__What you have to do__
Look through the data below. Show each line where the string "DbTree" occurs.

__Stored data entries__
(** The turn of another task, which may send messages. *)
Lemma other_turn_step p t j :
  up p t -> j <> 1 -> (forall u, tasks (pool p) !! j = Some u -> only plain_op u) ->
  let p' := step p (Turn j) in
  up p' t /\ hook p' = hook p /\ follows (Turn j) p p' /\
  exists more, inbox (store p') = inbox (store p) ++ more /\
    (forall u, tasks (pool p) !! j = Some u -> only calm_op u -> None ∉ more) /\
    (forall m k, tasks (pool p) !! j = Some (Vis (ChanSend m) k) -> more = [m]).
Proof.
  intros Hup Hj Hplain p'. destruct (step_events (pool p) j) as [|ev rest] eqn:Hev.
  { destruct (idle_step p t j Hup Hev) as (Hup' & Hp & Hh & _). fold p' in Hup', Hp, Hh.
    split_and!; [done|done|by apply follows_same; rewrite Hp|]. exists []. rewrite Hp, app_nil_r.
    split_and!; [done|by intros _ _ _ ?%elem_of_nil|]. intros m k Hm.
    unfold step_events in Hev. by rewrite (up_exit _ _ Hup), Hm in Hev. }
  unfold step_events in Hev. rewrite (up_exit _ _ Hup) in Hev.
  destruct (tasks (pool p) !! j) as [[| |o c]|] eqn:Hi; try done.
  destruct (is_enabled o _) eqn:Hen; [|done].
  destruct (turn_step p t j o c Hup Hi Hen) as (Ht & Hp & Hm & He & Hh & Hfol & _).
  fold p' in Ht, Hp, Hm, He, Hh, Hfol. destruct (Hplain _ eq_refl) as [Ho _].
  destruct (plain_inbox f o _ _ _ Ho (up_open _ _ Hup) Hp) as [Hbox Hop].
  assert (exited (store p') = None) as Hx by (by rewrite (plain_exited _ _ _ _ Ho Hp); apply (up_exit _ _ Hup)).
  split_and!; [|done|done|].
  - split; [by rewrite He, end_of_listening|done|done|done|rewrite Hh; apply (up_fired _ _ Hup)|].
    rewrite Ht. apply lookup_app_l_Some. rewrite list_lookup_insert_ne by done. apply (up_worker _ _ Hup).
  - exists (sent o). split_and!; [done| |by intros m k [= -> _]].
    intros u [= <-] [Hc _] Hn. destruct o; try by apply elem_of_nil in Hn.
    apply list_elem_of_singleton in Hn as <-. done.
Qed.

(** Any harmless event but the worker's turn. *)
Lemma other_event p t e :
  up p t -> harmless (hook p) e = true -> e <> Turn 1 ->
  (forall j u, e = Turn j -> tasks (pool p) !! j = Some u -> only plain_op u) ->
  let p' := step p e in
  up p' t /\ hook p' = hook p /\ follows e p p' /\ performs 1 p e = [] /\
  exists more, inbox (store p') = inbox (store p) ++ more /\
    ((forall j u, e = Turn j -> tasks (pool p) !! j = Some u -> only calm_op u) -> None ∉ more).
Proof.
  intros Hup He Hne Hplain p'. pose proof Hup as [Hon Hx Hm Ho Hf Hw].
  assert (forall q, pool q = pool p -> hook q = hook p -> ended q = None ->
    up q t /\ hook q = hook p /\ follows e p q /\ exists more, inbox (store q) = inbox (store p) ++ more /\
      ((forall j u, e = Turn j -> tasks (pool p) !! j = Some u -> only calm_op u) -> None ∉ more)) as Hsame.
  { intros q Hq Hh Hon'. split_and!; [|done|by apply follows_same; rewrite Hq|].
    - split; rewrite ?Hq, ?Hh; done.
    - exists []. rewrite Hq, app_nil_r. split; [done|]. by intros _ ?%elem_of_nil. }
  destruct e as [j|tls|m|r|s| |n]; try done.
  - assert (j <> 1) as Hj by congruence.
    destruct (other_turn_step p t j Hup Hj) as (Hup' & Hh & Hfol & more & Hbox & Hcalm & _).
    { intros u Hu. by eapply Hplain. }
    split_and!; [done..| |].
    + unfold performs. rewrite Hon. by rewrite (proj2 (Nat.eqb_neq j 1) Hj).
    + exists more. split; [done|]. intros Hc. destruct (tasks (pool p) !! j) as [u|] eqn:Hu.
      * by apply (Hcalm u), (Hc j u).
      * destruct more as [|x more]; [by intros ?%elem_of_nil|].
        assert (pool_step self (pool p) j = pool p) as Hpl by (unfold pool_step; by rewrite Hx, Hu).
        exfalso. revert Hbox. unfold process_step. rewrite Hon. cbn. rewrite Hpl.
        intros Hl%(f_equal length). rewrite length_app in Hl. simpl in Hl. lia.
  - assert (p' = accept socket p (Ok tls)) as Hp' by (unfold p', process_step; by rewrite Hon).
    unfold accept in Hp'. rewrite Hm in Hp'. rewrite Hp'. split_and!; [|done| | |].
    + split; simpl; try done; [|by apply lookup_app_l_Some]. revert Hm. unfold listening. simpl.
      destruct (tasks (pool p) !! MAIN) as [u|] eqn:Hu; [|done]. by erewrite lookup_app_l_Some.
    + eapply follows_add; [|done]. destruct tls as [reqs|]; [apply only_serve_requests|done].
    + unfold performs. by rewrite Hon.
    + exists []. rewrite app_nil_r. split; [done|]. by intros _ ?%elem_of_nil.
  - assert (p' = hook_turn target p r) as Hp' by (unfold p', process_step; by rewrite Hon).
    unfold hook_turn in Hp'. rewrite Hf, andb_false_r in Hp'.
    destruct (Hsame p') as (? & ? & ? & ?); rewrite Hp'; try done.
    { unfold hook_starts. unfold is_fired in Hf. simpl. by destruct (hook_state (hook p)). }
    rewrite Hp' in *. split_and!; try done. unfold performs. by rewrite Hon.
  - assert (p' = p) as ->.
    { unfold p', process_step. rewrite Hon. cbn. unfold signalled, reaction. simpl in He. rewrite He.
      unfold is_fired in Hf. by destruct (hook_state (hook p)). }
    destruct (Hsame p) as (? & ? & ? & ?); try done. split_and!; try done. unfold performs. by rewrite Hon.
Qed.

(** ** What the worker still has to do *)

(** With these messages in the channel, the worker [t] performs the operations
    and ends the process. *)
Inductive due (box : list (option Job)) : prog TaskResult -> list Op -> Prop :=
| due_next n jobs more : box = (Some <$> jobs) ++ None :: more -> length jobs < n ->
    due box (worker_task n) ((jobs ≫= starts_op) ++ ending_ops)
| due_start n job jobs more : box = (Some <$> jobs) ++ None :: more -> length jobs < n ->
    due box (Vis (SpawnProve job) (fun _ => worker_task n))
      (SpawnProve job :: (jobs ≫= starts_op) ++ ending_ops)
| due_flush_queue : due box (op (SledFlush QueueDb) ;; op (SledFlush FinishedDb) ;; op (ProcessExit 0) ;; Ret Done)
    [SledFlush QueueDb; SledFlush FinishedDb; ProcessExit 0]
| due_flush_finished : due box (op (SledFlush FinishedDb) ;; op (ProcessExit 0) ;; Ret Done)
    [SledFlush FinishedDb; ProcessExit 0]
| due_exit : due box (op (ProcessExit 0) ;; Ret Done) [ProcessExit 0].

Lemma due_more box more t ops : due box t ops -> due (box ++ more) t ops.
Proof.
  intros [n jobs rest -> Hn|n job jobs rest -> Hn| | |]; try constructor.
  - eapply due_next; [|done]. by rewrite <- app_assoc.
  - eapply due_start; [|done]. by rewrite <- app_assoc.
Qed.
(** ** The system *)

Class System := {
  (** [fs::File::open]; errors are shown by [Display]. *)
  File : Type;
  open_file : string -> result File string;
  (** [rustls_pemfile]. *)
  CertificateDer : Type;
  PrivateKeyDer : Type;
  pemfile_certs : File -> list (result CertificateDer string);
  pemfile_private_key : File -> result (option PrivateKeyDer) string;
  (** [sled::open] and [open_tree]. *)
  Db : Type;
  DbTree : Type;
  sled_open : string -> result Db string;
  open_tree : Db -> string -> result DbTree string;
  (** [TcpListener::bind]. *)
  TcpListener : Type;
  bind_listener : SocketAddr -> result TcpListener string;
  (** [ServerConfig::builder().with_no_client_auth().with_single_cert(..)], and
      the assignment to [alpn_protocols]. *)
  ServerConfig : Type;
  with_single_cert : list CertificateDer -> PrivateKeyDer -> result ServerConfig string;
  set_alpn_protocols : ServerConfig -> list string -> ServerConfig;
  (** [HttpsConnectorBuilder::new().with_native_roots()]. *)
  with_native_roots : result unit string;
}.

(** The schemes the connector of the client towards the node accepts. *)
Inductive Connector : Type := https_only | https_or_http.

(** What [main] has built when it makes the runner. *)
Record Booted `{System} : Type := {
  da_node_socket : SocketAddr;
  trees : DbTree * DbTree * DbTree;
  listener : TcpListener;
  server_config : ServerConfig;
  connector : Connector;
  runner_config : PdaRunnerConfig;
}.

(** [let x = m?;] where the function itself may also panic. *)
Definition or_return {A B} (m : result A string) (k : A -> outcome (result B string))
    : outcome (result B string) :=
  match m with Ok a => k a | Err e => Returned (Err e) end.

__Response for this exercise__
  DbTree : Type;
  open_tree : Db -> string -> result DbTree string;
  trees : DbTree * DbTree * DbTree;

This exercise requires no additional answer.